Em 2021 queremos mudar de local, criar uma nova visada de arte. Já até sabemos para onde vamos, mas não posso compartilhar agora. Também queremos propor obras de arte pública em diferentes suportes e linguagens. Convidar outras curadoras para trabalhar conosco. Mas vamos pensar nisso tudo a partir de fevereiro de 2021. Sobre artistas que queremos trazer, existe um desejo de ter em BH obras dos gigantes da arte urbana do mundo: Os Gêmeos, Aryz e Blu. Quem sabe um dia?
Juliana Flores é umas das 3 “meninas do CURA”. Formada em jornalismo pela PUC Minas (2007), trabalhou com telejornalismo na Rede Minas, fundou a editora Aletria, com sua mãe e sócia Rosana Mont’Alverne (2009) trabalhando como coordenadora editorial e gestora de projetos literários. Em 2017 fundou a Pública Agência de Arte com Janaina Macruz onde desenvolve outros projetos de arte pública. Paralelamente administra a carreira do pintor mineiro e seu marido Thiago Mazza. É mãe do José de 2 anos e 5 meses, da Rita que está na barriga com 7 meses e do Francisco, seu 1º filho, que já virou anjinho.

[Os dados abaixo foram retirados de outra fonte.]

(** ** Loads from the stack *)

Lemma RW_chip a s : inv s -> on_chip a -> exists s1, RW a s = Ret (chip_word s a) s1 /\ inv s1 /\ frame s s1 /\
  OP s1 = OP s /\ (forall b, on_chip b -> chip_word s1 b = chip_word s b).
Proof.
  intros Hs Ha. pose proof Ha as [Ha0 Ha1].
  destruct (RW_run a s (proj1 Hs) Hcalloc) as (s1 & E & Hm).
  { rewrite translate_chip by done. apply bytes_in_dmem; [apply Hs|lia|lia]. }
  rewrite translate_chip in E by done. destruct (access_frame _ _ _ _ (runs_RW a) Hs E) as [Hs1 Hf].
  exists s1. split; [exact E|split; [exact Hs1|split; [exact Hf|split; [exact (op_kept_RW _ _ _ _ E)|]]]].
  intros b Hb. unfold chip_word, word_at, byte_at. by rewrite !(proj1 Hm).
Qed.
Lemma op_kept_RLW addr : op_kept (RLW addr).
Proof.
  apply op_kept_bind; [apply op_kept_dmem_addr|intros p]. unfold get_longword.
  repeat first [apply op_kept_load | apply op_kept_ret | apply op_kept_bind; [|intros ?]].
Qed.
Lemma chip_byte_range s a i : wf s -> 0 <= a + i < 0x8000 -> 0 <= byte_at s (P_dmem a) i < 2 ^ 8.
Proof.
  intros Hs Ha. pose proof (proj2 (chip_byte s (a + i) Hs Ha)) as Hb. unfold byte_at in *.
  rewrite ptr_add_0 in Hb. exact Hb.
Qed.
Lemma RLW_chip a s : inv s -> on_chip a -> on_chip (a + 2) ->
  exists s1, RLW a s = Ret (chip_word s a * 2 ^ 16 + chip_word s (a + 2)) s1 /\ inv s1 /\ frame s s1 /\
  OP s1 = OP s /\ (forall b, on_chip b -> chip_word s1 b = chip_word s b).
Proof.
  intros Hs Ha Ha2. pose proof Ha as [Ha0 Ha1]. destruct Ha2 as [_ Ha2].
  destruct (dmem_addr_spec_run a s (proj1 Hs) Hcalloc) as (s1 & E & _ & Hm & _).
  rewrite translate_chip in E by done.
  assert (bytes_in s1 (P_dmem a) 4) as Hin.
  { intros i Hi. apply (same_memory_ok s s1); [done|]. exact (bytes_in_dmem s a 4 (proj1 Hs) ltac:(lia) ltac:(lia) i Hi). }
  assert (RLW a s = Ret (chip_word s a * 2 ^ 16 + chip_word s (a + 2)) s1) as Er.
  { unfold RLW, bind. rewrite E, get_longword_ok by done. f_equal.
    assert (forall i, byte_at s1 (P_dmem a) i = byte_at s (P_dmem a) i) as Eb by (intros i; unfold byte_at; by rewrite (proj1 Hm)).
    rewrite !Eb. unfold chip_word, word_at.
    assert (forall i, byte_at s (P_dmem (a + 2)) i = byte_at s (P_dmem a) (2 + i)) as E2.
    { intros i. unfold byte_at. cbn [ptr_add]. by rewrite Z.add_assoc. }
    rewrite !E2. change (2 + 0) with 2. change (2 + 1) with 3.
    pose proof (chip_byte_range s a 0 (proj1 Hs) ltac:(lia)). pose proof (chip_byte_range s a 1 (proj1 Hs) ltac:(lia)).
    pose proof (chip_byte_range s a 2 (proj1 Hs) ltac:(lia)). pose proof (chip_byte_range s a 3 (proj1 Hs) ltac:(lia)).
    rewrite !Z.shiftl_mul_pow2 by lia. rewrite !u16_small, u32_small by lia. lia. }
  destruct (access_frame _ _ _ _ (runs_RLW a) Hs Er) as [Hs1 Hf].
  exists s1. split; [exact Er|split; [exact Hs1|split; [exact Hf|split; [exact (op_kept_RLW _ _ _ _ Er)|]]]].
  intros b Hb. unfold chip_word, word_at, byte_at. by rewrite !(proj1 Hm).
Qed.

(** The register written, and the stack pointer *)
Lemma pop_effects s n v bytes : inv s -> op s 1 = 15 -> op s 0 = n -> PSW_MD s = false -> 0 <= v < 2 ^ 16 ->
  effects (SET_GPR (op s 0) v ;; s <- get ;; INC_ADDR (op s 1) bytes) s s
    [W_reg n v; W_reg 15 ((GPR s 15 + bytes) mod 2 ^ 16)].
Proof.
  intros Hs E1 E0 Hmd Hv. unfold INC_ADDR. effects_tac Hs; [|eapply pend_eq; [eassumption|done|]];
    unfold_reads; rewrite ?E1, ?E0 in *.
  - match goal with Hc : _ && _ = true |- _ => apply andb_prop in Hc as [Hc _]; congruence end.
  - by rewrite u16_small by done.
Qed.
Lemma pop_pair_effects s n v w bytes : inv s -> op s 1 = 15 -> op s 0 = n -> PSW_MD s = false ->
  0 <= v < 2 ^ 16 -> 0 <= w < 2 ^ 16 ->
  effects (SET_GPR32 (op s 0) (s32 (v * 2 ^ 16 + w)) ;; s <- get ;; INC_ADDR (op s 1) bytes) s s
    [W_reg n v; W_reg (n + 1) w; W_reg 15 ((GPR s 15 + bytes) mod 2 ^ 16)].
Proof.
  intros Hs E1 E0 Hmd Hv Hw. unfold INC_ADDR. effects_tac Hs; [|eapply pend_eq; [eassumption|done|]];
    unfold_reads; rewrite ?E1, ?E0 in *.
  - match goal with Hc : _ && _ = true |- _ => apply andb_prop in Hc as [Hc _]; congruence end.
  - rewrite u16_shiftr_s32, u16_s32, Z.add_0_r, Z.shiftr_div_pow2 by lia.
    replace (u16 ((v * 2 ^ 16 + w) / 2 ^ 16)) with v by (unfold u16; zdml).
    replace (u16 (v * 2 ^ 16 + w)) with w by (unfold u16; zdml). done.
Qed.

Laura Barbi é curadora e produtora cultural cujas áreas de pesquisa incluem arte contemporânea, identidade cultural e diplomacia cultural. Entre 2008 e 2015 trabalhou como gerente de projetos na Embaixada do Brasil em Londres, responsável pelas mostras e eventos realizados na Gallery 32 e Sala Brasil – ambos mantidos pela Embaixada como uma plataforma permanente para a cultura brasileira no Reino Unido. Mestre em Design Gráfico (University of Arts London) e especialista em Gestão Cultural (Birkbeck College – Londres) é doutoranda em artes visuais (EAU-UFMG) onde pesquisa arte contemporânea e identidade cultural. Em 2017, lançou GAL, um projeto independente de pesquisa e circulação da arte contemporânea brasileira que ocupa espaços vazios na cidade com exposições e eventos temporários.